ANNA         Cosa c’è?

/

SOFIA         Niente, niente. Allora?

ANNA         Non prende. Questo vento avrà fatto danni. 

SOFIA         Mi sa che non vengono più.

ANNA         Ormai è tardi. Direi che possiamo andare. Anche in segreteria non c’è più nessuno. 

SOFIA         Va bene, niente allora.

ANNA         Abbiamo aspettato anche troppo, te l’avevo detto. Sei in macchina?

SOFIA         Sì. Vuoi un passaggio?

ANNA         No, grazie, sono in macchina anche io. 

/

SOFIA         A te non è mai capitata una cosa simile?

ANNA         Figurati, se fosse la prima volta che manca qualcuno al colloquio dovrebbe uscire il sole adesso.

SOFIA         Non parlo di aspettare. Cerco ancora di darmi una spiegazione.

ANNA         Stai ancora pensando alla storia di Azzurra? Mi sembrava avessimo risolto.

SOFIA         Ma sì. Forse è come hai detto tu.

ANNA         Certo.

SOFIA         Anzi, se ci ripenso è successo chiaramente quello che hai detto.

ANNA         Cioè?

SOFIA         Voleva raccontare qualcosa di semplice, che sarebbe semplice per gli altri, ma nel suo caso non lo è. Può capitare a chiunque, anche a me o a te. Magari hai vissuto qualcosa che ti sembra difficile da spiegare. Per qualche motivo ti sei convinta che sia diverso da quello che vivono gli altri. Non sai perché ma sei sicura che è così, che nessuno capirebbe. In verità ti sforzi di trovare le parole per dirlo, ma non sapresti proprio da dove iniziare, perché anche se lo hai vissuto tu in prima persona è troppo complesso da riferire, anzi, già mentre lo vivevi per te non aveva senso. Allora al posto di quello che dovresti raccontare parli di qualcos’altro. Qualunque cosa, la prima che ti viene in mente, credibile o meno, purché poi si possa andare avanti. 

//

ANNA         Io non ho detto questo.

SOFIA         Più o meno.

ANNA         Secondo me sarebbe meglio per te se mettessi un po’ di distanza. Cerco solo di proteggerti, sei giovane, hai appena iniziato, è meglio se impari a evitarlo sin da subito. 

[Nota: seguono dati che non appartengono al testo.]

(** The fields of a record the import reads, whichever format it is
    in: the two names with the keys they are stored under, then name,
    depth, width and channels with their defaults applied. *)
Record import_fields := mkFields {
  if_source_key : string;
  if_source : option string;
  if_dest_key : string;
  if_dest : option string;
  if_name : string;
  if_depth : Z;
  if_width : Z;
  if_source_channel : Z;
  if_dest_channel : Z
}.

Definition fields_of_fifo_info (cd : FifoInfo.t) : import_fields :=
  mkFields "src" (FifoInfo.src cd) "dst" (FifoInfo.dst cd)
    (default "FIFO" (FifoInfo.name cd)) (default 16 (FifoInfo.qd cd))
    (default 32 (FifoInfo.width cd)) (default 0 (FifoInfo.src_ch_num cd))
    (default 0 (FifoInfo.dst_ch_num cd)).

Definition fields_of_legacy (cd : LegacyConnection.t) : import_fields :=
  mkFields "source_block" (LegacyConnection.source_block cd)
    "destination_block" (LegacyConnection.destination_block cd)
    (default "FIFO" (LegacyConnection.fifo_name cd))
    (default 16 (LegacyConnection.queue_depth cd))
    (default 32 (LegacyConnection.data_width cd))
    (default 0 (LegacyConnection.source_channel cd))
    (default 0 (LegacyConnection.destination_channel cd)).

(** The per-record [try] of the import loop: the new state and, when
    the record is skipped, the message appended to [error_messages]. *)
Definition import_record (block_map : gmap string block_ref) (f : import_fields)
    (g : HardwareDesignGUI) : HardwareDesignGUI * option string :=
  match if_source f, if_dest f with
  | None, _ => (g, Some ("Error importing connection: '" +:+ if_source_key f +:+ "'"))
  | Some _, None => (g, Some ("Error importing connection: '" +:+ if_dest_key f +:+ "'"))
  | Some source_name, Some dest_name =>
      match block_map !! source_name with
      | None => (g, Some ("Source block '" +:+ source_name +:+ "' not found"))
      | Some source_block =>
          match block_map !! dest_name with
          | None => (g, Some ("Destination block '" +:+ dest_name +:+ "' not found"))
          | Some dest_block =>
              if negb (can_add_connection g source_block) then
                (g, Some ("Source block '" +:+ source_name
                          +:+ "' has reached connection limit"))
              else if negb (can_add_connection g dest_block) then
                (g, Some ("Destination block '" +:+ dest_name
                          +:+ "' has reached connection limit"))
              else
                ((append_new_connection source_block dest_block (if_name f)
                    (if_depth f) (if_width f) (Some (if_source_channel f))
                    (Some (if_dest_channel f)) g).1, None)
          end
      end
  end.

Definition import_records (block_map : gmap string block_ref) (l : list import_fields)
    (g : HardwareDesignGUI) : HardwareDesignGUI * import_report :=
  foldl (fun '(g, r) f =>
           match import_record block_map f g with
           | (g', None) =>
               (g', mkReport (S (imported_count r)) (skipped_count r) (error_messages r))
           | (g', Some msg) =>
               (g', mkReport (imported_count r) (S (skipped_count r))
                      (error_messages r ++ [msg]))
           end)
        (g, mkReport 0 0 []) l.

(** [import_connections_json] on the parsed file: an error box for a
    file with neither key, the report otherwise. *)
Definition import_connections_json (data : DesignData.t) (g : HardwareDesignGUI)
    : HardwareDesignGUI * (string + import_report) :=
  match DesignData.fifo_infos data, DesignData.connections data with
  | Some l, _ =>
      prod_map id inr (import_records (block_map_of g) (fields_of_fifo_info <$> l) g)
  | None, Some l =>
      prod_map id inr (import_records (block_map_of g) (fields_of_legacy <$> l) g)
  | None, None =>
      (g, inl "Invalid JSON format: neither 'fifo_infos' nor 'connections' key found")
  end.

(** ** [import_fifo_format] *)

(** [math.ceil(math.sqrt(n))]. *)
Definition ceil_sqrt (n : Z) : Z :=
  let r := Z.sqrt n in if r * r =? n then r else r + 1.

(** [sorted(block_names)] for a set of strings: no duplicates, ordered
    by code point. *)
Fixpoint insert_name (s : string) (l : list string) : list string :=
  match l with
  | [] => [s]
  | h :: t => if String.leb s h then s :: l else h :: insert_name s t
  end.

Definition sorted_names (block_names : list string) : list string :=
  foldr insert_name [] (remove_dups block_names).

Definition collect_names (block_names : list string) (fi : FifoInfo.t)
    : M (list string) :=
  src ← key "src" (FifoInfo.src fi);
  dst ← key "dst" (FifoInfo.dst fi);
  mret (block_names ++ [src; dst]).

Definition grid_block (cols : Z) (block_map : gmap string block_ref)
    (entry : nat * string) : M (gmap string block_ref) :=
  let '(i, block_name) := entry in
  let x := 50 + (Z.of_nat i mod cols) * 200 in
  let y := 50 + (Z.of_nat i / cols) * 150 in
  b ← append_new_block
        (Block.mk (inject_Z x) (inject_Z y) 150 80 block_name
           (Some (Z.of_nat i + 1)) []);
  mret (<[block_name := b]> block_map).

Definition import_fifo (block_map : gmap string block_ref) (fi : FifoInfo.t) : M unit :=
  src_name ← key "src" (FifoInfo.src fi);
  dst_name ← key "dst" (FifoInfo.dst fi);
  match block_map !! src_name, block_map !! dst_name with
  | Some source_block, Some target_block =>
      g ← current;
      if can_add_connection g source_block && can_add_connection g target_block
      then
        name ← key "name" (FifoInfo.name fi);
        qd ← key "qd" (FifoInfo.qd fi);
        width ← key "width" (FifoInfo.width fi);
        src_ch_num ← key "src_ch_num" (FifoInfo.src_ch_num fi);
        dst_ch_num ← key "dst_ch_num" (FifoInfo.dst_ch_num fi);
        append_new_connection source_block target_block name qd width
          (Some src_ch_num) (Some dst_ch_num)
      else
        (* the warning box formats [fifo_info['name']] *)
        _ ← key "name" (FifoInfo.name fi); mret tt
  | _, _ => mret tt
  end.

Definition import_fifo_body (answer : bool) (infos : list FifoInfo.t) : M unit :=
  _ ← lift (new_design answer);
  block_names ← fold_each collect_names [] infos;
  let names := sorted_names block_names in
  let cols := ceil_sqrt (Z.of_nat (length names)) in
  block_map ← fold_each (grid_block cols) ∅ (zip (seq 0 (length names)) names);
  for_each (import_fifo block_map) infos.

(** [import_fifo_format] on the parsed file; [answer] replies to the
    dialog of [new_design]. *)
Definition import_fifo_format (answer : bool) (data : DesignData.t)
    (g : HardwareDesignGUI) : HardwareDesignGUI * outcome :=
  match DesignData.fifo_infos data with
  | None => (g, Error "Invalid FIFO format: 'fifo_infos' key not found")
  | Some infos =>
      match import_fifo_body answer infos g with
      | (g', inr _) => (g', Success)
      | (g', inl e) => (g', Error ("Failed to import FIFO format: " +:+ e))
      end
  end.

(** ** Block edits *)

Definition update_block (block : block_ref) (f : Block.t -> Block.t)
    (g : HardwareDesignGUI) : HardwareDesignGUI :=
  set_block_heap (alter f block (block_heap g)) g.

(** [Block.move]. *)
Definition move (dx dy : Q) (blk : Block.t) : Block.t :=
  Block.mk (Block.x blk + dx) (Block.y blk + dy) (Block.width blk) (Block.height blk)
    (Block.name blk) (Block.number blk) (Block.connections blk).

(** [Block.resize]; [max(50, w)] is 50 unless [w] is larger. *)
Definition resize (new_width new_height : Q) (blk : Block.t) : Block.t :=
  Block.mk (Block.x blk) (Block.y blk)
    (if Qltb 50 new_width then new_width else 50)
    (if Qltb 30 new_height then new_height else 30)
    (Block.name blk) (Block.number blk) (Block.connections blk).

(** [apply_changes] of [edit_block_properties], for a form whose
    fields parse. *)
Definition apply_block_changes (block : block_ref) (new_name : string)
    (new_number : option Z) (new_width new_height : Z) (g : HardwareDesignGUI)
    : HardwareDesignGUI :=
  if bool_decide (new_name = EmptyString) then g
  else if match new_number with Some n => n <=? 0 | None => false end then g
  else if (new_width <=? 0) || (new_height <=? 0) then g
  else
    update_block block
      (fun blk =>
         resize (inject_Z new_width) (inject_Z new_height)
           (Block.mk (Block.x blk) (Block.y blk) (Block.width blk) (Block.height blk)
              new_name new_number (Block.connections blk))) g.

(** ** Sessions

    What the user can make the tool do.  The handlers are only ever
    given objects picked on the canvas or in a list of the window, so a
    command naming a block or connection that is not in the diagram
    does nothing. *)

Inductive command :=
  | AddBlock (name : option string)
  | MoveBlock (block : block_ref) (dx dy : Q)
  | ResizeBlock (block : block_ref) (new_width new_height : Q)
  | EditBlock (block : block_ref) (new_name : string) (new_number : option Z)
      (new_width new_height : Z)
  | Connect (source_block target_block : block_ref)
  | DeleteConnection (connection : conn_ref) (answer : bool)
  | DeleteBlock (block : block_ref) (answer : bool)
  | EditConnection (connection : conn_ref) (new_name : string)
      (new_depth new_width new_src_ch new_dst_ch : Z)
  | ReassignAllChannels (answer : bool)
  | NewDesign (answer : bool)
  | LoadJson (answer : bool) (design_data : DesignData.t)
  | ImportConnectionsJson (data : DesignData.t)
  | ImportFifoFormat (answer : bool) (data : DesignData.t).

Definition on_block (block : block_ref) (g : HardwareDesignGUI)
    (f : HardwareDesignGUI -> HardwareDesignGUI) : HardwareDesignGUI :=
  if bool_decide (block ∈ blocks g) then f g else g.

Definition on_connection (connection : conn_ref) (g : HardwareDesignGUI)
    (f : HardwareDesignGUI -> HardwareDesignGUI) : HardwareDesignGUI :=
  if bool_decide (connection ∈ connections g) then f g else g.

Definition run (g : HardwareDesignGUI) (cmd : command) : HardwareDesignGUI :=
  match cmd with
  | AddBlock name => add_block name g
  | MoveBlock b dx dy => on_block b g (update_block b (move dx dy))
  | ResizeBlock b w h => on_block b g (update_block b (resize w h))
  | EditBlock b name number w h => on_block b g (apply_block_changes b name number w h)
  | Connect s t =>
      on_block s g (fun g => on_block t g (fun g =>
        (create_connection_between_blocks s t g).1))
  | DeleteConnection c answer => on_connection c g (delete_connection c true answer)
  | DeleteBlock b answer => on_block b g (delete_block b answer)
  | EditConnection c name depth width src dst =>
      on_connection c g (apply_changes c name depth width src dst)
  | ReassignAllChannels answer => reassign_all_channels answer g
  | NewDesign answer => new_design answer g
  | LoadJson answer data => (load_json answer data g).1
  | ImportConnectionsJson data => (import_connections_json data g).1
  | ImportFifoFormat answer data => (import_fifo_format answer data g).1
  end.

(** The states a session can be in, starting from the empty window. *)
Definition reachable (g : HardwareDesignGUI) : Prop :=
  exists cmds : list command, g = foldl run init cmds.

(** * Vocabulary of the specification

    The definitions below are not taken from the code: they say, in the
    specification's words, what the properties proved afterwards are
    about. *)

(** Channel [n] is used at block [b] as a source (resp. target)
    channel: some entry of the block's connection list has [b] as its
    source (resp. target) and carries [n]. *)
Definition uses_src_channel (g : HardwareDesignGUI) (b : block_ref) (n : Z) : Prop :=
  exists blk c conn,
    block_heap g !! b = Some blk /\ c ∈ Block.connections blk /\
    conn_heap g !! c = Some conn /\
    FIFOConnection.source_block conn = b /\ FIFOConnection.src_ch_num conn = n.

SOFIA         Evitare che cosa?

ANNA         Non è che vedi in loro quello che hai vissuto tu?

SOFIA         Che cosa avrei vissuto io?

ANNA         Non lo so. Se non lo sai tu.

SOFIA         Ma avevi in mente qualcosa, quando lo hai detto.

ANNA         No. Che cosa dovrei avere in mente secondo te?

SOFIA         Pensi che io mi sia immedesimata in Azzurra?

ANNA         Penso che vediamo le cose in modo diverso.

SOFIA         Forse.

ANNA         Certamente.

SOFIA         Tu hai sicuramente più esperienza di me.

ANNA         Fidati. 

SOFIA         Sì. Chiudiamola qui.

ANNA         C’è qualcos’altro di cui mi vorresti parlare?

SOFIA         A proposito della terza D? No, non direi.

ANNA         No. 

/

ANNA         A proposito di te.

SOFIA         Di me? Ma no, che cosa?

ANNA         Sei sicura? Possiamo prenderci ancora due minuti per parlarne.

SOFIA         Ma parlare di cosa?

ANNA         Di quello che è successo.

SOFIA         Non è successo niente.

ANNA         No?

SOFIA         No.

ANNA         Va bene.

/

ANNA         Però voglio dirti una cosa. Quando vuoi sai che possiamo parlarne.

SOFIA         Grazie, ma non so di cosa.

ANNA         Lo sai.

SOFIA         Sul serio.

ANNA         Siamo colleghe, veniamo qui tutti i giorni. Io ti vedo.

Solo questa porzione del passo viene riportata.